## Work order:
Which lines below fall between the one containing "negb_false_iff in H" and the one containing "Z.eqb_neq in H"? Repeat them exactly, counting both of those lines, and add nothing else.

## Information supplied:
(** [try m except c: h] *)
Definition try_except {W A} (m : eff W A) (c : exn -> bool) (h : exn -> eff W A)
  : eff W A :=
  fun w => match m w with
           | (Raise e, w') => if c e then h e w' else (Raise e, w')
           | r => r
           end.

(** [try m finally f]: [f] runs on return and on raise; an exception of [f]
    replaces the pending one, as in Python. *)
Definition try_finally {W A} (m : eff W A) (f : eff W unit) : eff W A :=
  fun w => match m w with
           | (Ok a, w') => match f w' with
                           | (Ok _, w'') => (Ok a, w'')
                           | (Raise e, w'') => (Raise e, w'')
                           | (Blocked, w'') => (Blocked, w'')
                           end
           | (Raise e, w') => match f w' with
                              | (Ok _, w'') => (Raise e, w'')
                              | (Raise e', w'') => (Raise e', w'')
                              | (Blocked, w'') => (Blocked, w'')
                              end
           | (Blocked, w') => (Blocked, w')
           end.

Declare Scope py_scope.
Delimit Scope py_scope with py.

Notation "'let*' x ':=' m 'in' k" := (bind m (fun x => k))
  (at level 10, x pattern, m at level 200, k at level 200) : py_scope.
Notation "'let?' x ':=' m 'in' k" := (obind m (fun x => k))
  (at level 10, x pattern, m at level 200, k at level 200) : py_scope.
Notation "m ';;;' k" := (bind m (fun _ => k))
  (at level 199, right associativity) : py_scope.

Open Scope py_scope.

Definition is_ok {A} (m : outcome A) : bool :=
  match m with Ok _ => true | _ => false end.

(** ** Automation *)

Create HintDb wbmge.

(** Case analysis on the next scrutinee of the goal or of a hypothesis. *)
Ltac split_match :=
  match goal with
  | |- context [match ?x with _ => _ end] =>
      lazymatch x with
      | context [match _ with _ => _ end] => fail
      | _ => destruct x eqn:?
      end
  end.

Ltac split_match_in H :=
  match type of H with
  | context [match ?x with _ => _ end] =>
      lazymatch x with
      | context [match _ with _ => _ end] => fail
      | _ => destruct x eqn:?
      end
  end.

(** Turn the boolean tests of the sources into arithmetic facts. *)
Ltac bool_to_prop :=
  repeat match goal with
  | H : (_ && _)%bool = true |- _ => apply andb_true_iff in H; destruct H
  | H : (_ && _)%bool = false |- _ => apply andb_false_iff in H
  | H : (_ || _)%bool = true |- _ => apply orb_true_iff in H
  | H : (_ || _)%bool = false |- _ => apply orb_false_iff in H; destruct H
  | H : negb _ = true |- _ => apply negb_true_iff in H
  | H : negb _ = false |- _ => apply negb_false_iff in H
  | H : (_ <? _) = true |- _ => apply Z.ltb_lt in H
  | H : (_ <? _) = false |- _ => apply Z.ltb_ge in H
  | H : (_ <=? _) = true |- _ => apply Z.leb_le in H
  | H : (_ <=? _) = false |- _ => apply Z.leb_gt in H
  | H : (_ =? _) = true |- _ => apply Z.eqb_eq in H
  | H : (_ =? _) = false |- _ => apply Z.eqb_neq in H
  | H : (_ <? _)%nat = true |- _ => apply Nat.ltb_lt in H
  | H : (_ <? _)%nat = false |- _ => apply Nat.ltb_ge in H
  | H : (_ <=? _)%nat = true |- _ => apply Nat.leb_le in H
  | H : (_ <=? _)%nat = false |- _ => apply Nat.leb_gt in H
  | H : (_ =? _)%nat = true |- _ => apply Nat.eqb_eq in H
  | H : (_ =? _)%nat = false |- _ => apply Nat.eqb_neq in H
  | H : bool_decide _ = true |- _ => apply bool_decide_eq_true in H
  | H : bool_decide _ = false |- _ => apply bool_decide_eq_false in H
  end.

(** ** Monad laws *)

Lemma bind_ret {W A B} (a : A) (k : A -> eff W B) w : bind (ret a) k w = k a w.
Proof. reflexivity. Qed.

Lemma bind_bind {W A B C} (m : eff W A) (k : A -> eff W B) (j : B -> eff W C) w :
  bind (bind m k) j w = bind m (fun a => bind (k a) j) w.
Proof. unfold bind. destruct (m w) as [[a|e|] w']; reflexivity. Qed.

Lemma bind_ok {W A B} (m : eff W A) (k : A -> eff W B) w b w' :
  bind m k w = (Ok b, w') ->
  exists a w1, m w = (Ok a, w1) /\ k a w1 = (Ok b, w').
Proof. unfold bind. destruct (m w) as [[a|e|] w1]; intros H; eauto; discriminate. Qed.

Lemma obind_ok {A B} (m : outcome A) (k : A -> outcome B) b :
  obind m k = Ok b -> exists a, m = Ok a /\ k a = Ok b.
Proof. destruct m; simpl; intros H; eauto; discriminate. Qed.

(** A computation that returns or raises. *)
Definition settled {A} (m : outcome A) : Prop := m <> Blocked.

Lemma obind_settled {A B} (m : outcome A) (k : A -> outcome B) :
  settled m -> (forall a, settled (k a)) -> settled (obind m k).
Proof. destruct m; simpl; unfold settled; auto. Qed.

Lemma ok_settled {A} (a : A) : settled (Ok a).
Proof. done. Qed.

Lemma raise_settled {A} e : @settled A (Raise e).
Proof. done. Qed.

#[export] Hint Resolve obind_settled ok_settled raise_settled : wbmge.

(** Every exception the computation can raise satisfies [P]. *)
Definition raises_only (P : exn -> bool) {A} (m : outcome A) : Prop :=
  match m with Raise e => P e = true | _ => True end.

Lemma obind_raises P {A B} (m : outcome A) (k : A -> outcome B) :
  raises_only P m -> (forall a, raises_only P (k a)) -> raises_only P (obind m k).
Proof. destruct m; simpl; auto. Qed.

Lemma ok_raises P {A} (a : A) : raises_only P (Ok a).
Proof. done. Qed.

#[export] Hint Resolve obind_raises ok_raises : wbmge.

(** The cleanup of a [finally] that cannot fail runs whatever the body
    did, and keeps the body's outcome. *)
Lemma try_finally_total {W A} (m : eff W A) (f : W -> W) w :
  try_finally m (modify f) w =
  match m w with
  | (Blocked, w') => (Blocked, w')
  | (r, w') => (r, f w')
  end.
Proof. unfold try_finally, modify. destruct (m w) as [[a|e|] w']; reflexivity. Qed.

## Exercise solution:
  | H : negb _ = false |- _ => apply negb_false_iff in H
  | H : (_ <? _) = true |- _ => apply Z.ltb_lt in H
  | H : (_ <? _) = false |- _ => apply Z.ltb_ge in H
  | H : (_ <=? _) = true |- _ => apply Z.leb_le in H
  | H : (_ <=? _) = false |- _ => apply Z.leb_gt in H
  | H : (_ =? _) = true |- _ => apply Z.eqb_eq in H
  | H : (_ =? _) = false |- _ => apply Z.eqb_neq in H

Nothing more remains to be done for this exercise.